'We began to run,' Oregon college student says after hearing shots fired

A 26 year-old failed US Army recruit armed with multiple weapons shot and killed at least nine people at a community college Thursday, according to authorities, who continue to investigate a motive for the deadly shooting.

|
Lucy Nicholson/REUTERS
A search and rescue vehicle blocks the entrance to Umpqua Community College in Roseburg, Oregon, United States, October 2, 2015. A gunman stalked onto a college campus in southwestern Oregon on Thursday and opened fire, killing nine people and wounding seven before police shot him to death, authorities said, in yet another burst of US gun violence that ranked as the deadliest this year.

Armed with multiple guns, a 26-year-old man walked into a morning writing class at a community college in this rural Oregon town and opened fire, hitting some students with multiple gunshots. One witness said the attacker demanded to know students' religion before shooting them.

Students in a classroom next door heard several shots, one right after the next, and their teacher told them to leave.

"We began to run," student Hannah Miles said. "A lot of my classmates were going every which way. We started to run to the center of campus. And I turned around, and I saw students pouring out of the building."

At least nine people were killed and seven others wounded Thursday, the fourth day of classes at Umpqua Community College in this former timber town 180 miles south of Portland. The worst mass shooting in recent Oregon history was raising questions about security at the college with about 3,000 students.

"I suspect this is going to start a discussion across the country about how community colleges prepare themselves for events like this," former college president Joe Olson said.

The killer was identified as Chris Harper-Mercer, according to a government official who was not authorized to speak publicly and provided the name on condition of anonymity. Mercer died after a shootout with police, who were not saying whether they knew of any motive.

Federal investigators recovered six weapons at the college and seven at Mercer's nearby apartment. All of the weapons were purchased legally, seven of them by the shooter or his family members in the last three years, Celinez Nunez, the Bureau of Alcohol, Tobacco, Firearms and Explosives assistant special agent in charge, said at a news conference Friday.

Investigators also found a flak jacket next to a rifle at the school, which contained steel plates, she said.

Mercer is not believed to have a criminal history.

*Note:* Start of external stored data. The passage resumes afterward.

(* ===== verification/ShadowDemo.v ===== *)
(** The shadow observer at work: a model that repeats its last input, an issuance of two steps, and what later observations, a
    missing input and an oversized number make of the record. *)
From Stdlib Require Import SpecFloat Ascii.
From S2P Require Import Prelude Float64 Json Timestamps Datetimes Numbers Shadow ShadowSafety.

#[local] Instance demo_text : ExnText := {
  exn_class e := match e with PyOSError => "OSError" | PyOverflowError => "OverflowError" | _ => "ValueError" end;
  exn_message e := match e with PyValueError m => m | _ => EmptyString end }.
#[local] Instance demo_arrays : Arrays (list point) := {
  ravel v := match v with JArr l => Ok l | v => Ok [v] end;
  Series l := Ok (sort_by by_time l);
  empty_series := [] }.

(** Three inputs, unscaled; the answer repeats the last of them and the first of the seasonal history. *)
#[local] Instance demo_model : Model () (list point) := {
  sequence_length _ := 3;
  transform _ l := Ok l;
  model_predict _ rq :=
    let n := Z.to_nat (rq_steps_ahead rq) in
    let targets := (λ i, Moment {| dt_local := rq_origin rq + GRID * i; dt_offset := Some 0 |}) <$> range 1 (rq_steps_ahead rq + 1) 1 in
    Ok {| pr_origin := Moment {| dt_local := rq_origin rq; dt_offset := None |}; pr_target_timestamps := targets;
          pr_components := [("lstm", JArr (replicate n (JFloat (List.last (rq_last_sequence rq) f0))));
                            ("pattern", JArr (replicate n (or_default JNull (snd <$> head (rq_seasonal_history rq)))));
                            ("pattern_available_per_step", JArr (JBool true :: replicate (n - 1) (JBool false)))] |} }.

Definition demo_end : Z := or_default 0 (dt_local <$> read_iso (String.list_ascii_of_string "2026-07-01T00:20:00")).
Definition demo_point (t v : Z) : raw_point := (Moment {| dt_local := t; dt_offset := None |}, JInt v).
Definition demo_history : list raw_point :=
  [demo_point (demo_end - 2 * GRID) 100; demo_point (demo_end - GRID) 110; demo_point demo_end 120;
   demo_point (demo_end + GRID - DAY + 60 * SECOND) 95; demo_point (demo_end + GRID - DAY - 120 * SECOND) 90].
(** The same, and an hour that had not happened yet. *)
Definition demo_hindsight : list raw_point := demo_point (demo_end + GRID) 9000 :: demo_history ++ [demo_point (demo_end + 6 * GRID) 9000].

Definition demo_forecast (step : Z) (target : string) (rpm : json) : json := JObj [("step", JInt step); ("target_at", JStr target); ("rpm", rpm)].
Definition demo_issuance (rpm : json) : json := JObj [
  ("issued_at", JStr "2026-07-01T00:21:00Z"); ("application", JStr "shop"); ("namespace", JStr "web");
  ("inference_input_end", JStr "2026-07-01T00:20:00Z"); ("sequence_length", JInt 3); ("artifact_sha256", JStr "5f0c");
  ("forecasts", JArr [demo_forecast 1 "2026-07-01T00:30:00Z" rpm; demo_forecast 2 "2026-07-01T00:40:00Z" (JFloat (f64_of_Z 130))])].

Definition demo_observer (h : Z → Z → res (list raw_point)) : ShadowObserver () := {|
  _history := h; _load_model := Some (λ _, Ok (Some ())); _max_seconds := f64_of_Z 5;
  _replay_state := Some (λ _, Ok (JObj [("mape_for_floor", JFloat (f64_of_Z 12)); ("source", JStr "chronology")])) |}.

Definition demo_statuses (r : res ShadowRecord) : list (string * list (status * option f64)) :=
  match r with Ok r => (λ p : string * list StepObservation, (p.1, (λ s, (so_status s, so_value s)) <$> p.2)) <$> sr_predictors r | Raise _ => [] end.
Definition number_of (z : Z) : option f64 := Some (f64_of_Z z).

(** The nearest of the two observations of the day before is a minute late; nothing is known of the second step's. *)
Definition demo_expected : list (string * list (status * option f64)) := [
  ("raw_network", [(ok, number_of 120); (ok, number_of 120)]);
  ("seasonal_only", [(ok, number_of 90); (unavailable, None)]);
  ("served_hybrid", [(ok, number_of 125); (ok, number_of 130)]);
  ("persistence", [(ok, number_of 120); (ok, number_of 120)]);
  ("previous_day", [(ok, number_of 95); (unavailable, None)])].

Lemma shadow_no_look_ahead_witness :
  let o := demo_observer (λ _ _, Ok []) in
  observe (with_history (λ _ _, Ok demo_history) o) f0 f0 (demo_issuance (JInt 125))
  = observe (with_history (λ _ _, Ok demo_hindsight) o) f0 f0 (demo_issuance (JInt 125))
  ∧ demo_statuses (observe (with_history (λ _ _, Ok demo_hindsight) o) f0 f0 (demo_issuance (JInt 125))) = demo_expected.
Proof.
  intros o. split; [|vm_compute; reflexivity]. apply shadow_no_look_ahead. intros fin Hfin lo hi.
  assert (fin = demo_end) as -> by (vm_compute in Hfin; injection Hfin as <-; reflexivity). vm_compute. reflexivity.
Defined.

Definition demo_record : ShadowRecord :=
  match observe (demo_observer (λ _ _, Ok demo_history)) f0 f0 (demo_issuance (JInt 125)) with
  | Ok r => r
  | Raise _ => {| sr_issued_at := JNull; sr_application := JNull; sr_namespace := JNull; sr_inference_input_end := JNull; sr_sequence_length := 0;
      sr_artifact_sha256 := JNull; sr_model_version := JNull; sr_training_cutoff := JNull; sr_window_points := 0; sr_window_complete := false;
      sr_predictors := []; sr_observer_version := EmptyString; sr_reconstruction := []; sr_elapsed_ms := f0; sr_notes := [] |}
  end.


(** Without the input nothing is asked of the model; what was served is recorded all the same. *)
Example no_history :
  demo_statuses (observe (demo_observer (λ _ _, Raise PyOSError)) f0 f0 (demo_issuance (JInt 125)))
  = ("served_hybrid", [(ok, number_of 125); (ok, number_of 130)])
      :: ((λ k, (k, [(failed, None); (failed, None)])) <$> ["raw_network"; "seasonal_only"; "previous_day"; "persistence"]).
Proof. vm_compute. reflexivity. Qed.

(** An integer that no float holds is not recorded as a failure: the observation raises, and the run goes on without a record of the
    issuance and without counting it. *)
Example huge_rpm_lost :
  let o := demo_observer (λ _ _, Ok demo_history) in
  observe o f0 f0 (demo_issuance (JInt (10 ^ 400))) = Raise PyOverflowError
  ∧ match run (W := list ShadowRecord) (λ r w, (Ok (), r :: w)) o [(demo_issuance (JInt (10 ^ 400)), (f0, f0)); (demo_issuance (JInt 125), (f0, f0))] [] with
    | (Ok s, w) => (records_written s, records_not_written s, length w) = (1, 0, 1%nat)
    | (Raise _, _) => False
    end.
Proof. vm_compute. auto. Qed.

Investigators believe he may have been a student at the college because a receipt found at the scene showed he purchased textbooks from the campus bookstore two days before the shooting, the ATF said.

The Army said Harper-Mercer flunked out of basic training in 2008 in South Carolina.

Army spokesman Lt. Col. Ben Garrett said Harper-Mercer was in the Army for a little over a month at Ft. Jackson, South Carolina, but was discharged for failing to meet the minimum standards.

Garrett did not say which standards Harper-Mercer failed to meet. Generally, the Army requires recruits to pass physical fitness tests and to be generally in good physical and mental health. Recruits must also pass a multiple-choice test covering science, math, reading comprehension and other topics.

He lived in an apartment complex in nearby Winchester. A neighbor, Bronte Harte, told The Associated Press that Mercer "seemed really unfriendly" and would "sit by himself in the dark in the balcony with this little light."

Harte said a woman she believed to be Mercer's mother also lived upstairs and was "crying her eyes out" Thursday.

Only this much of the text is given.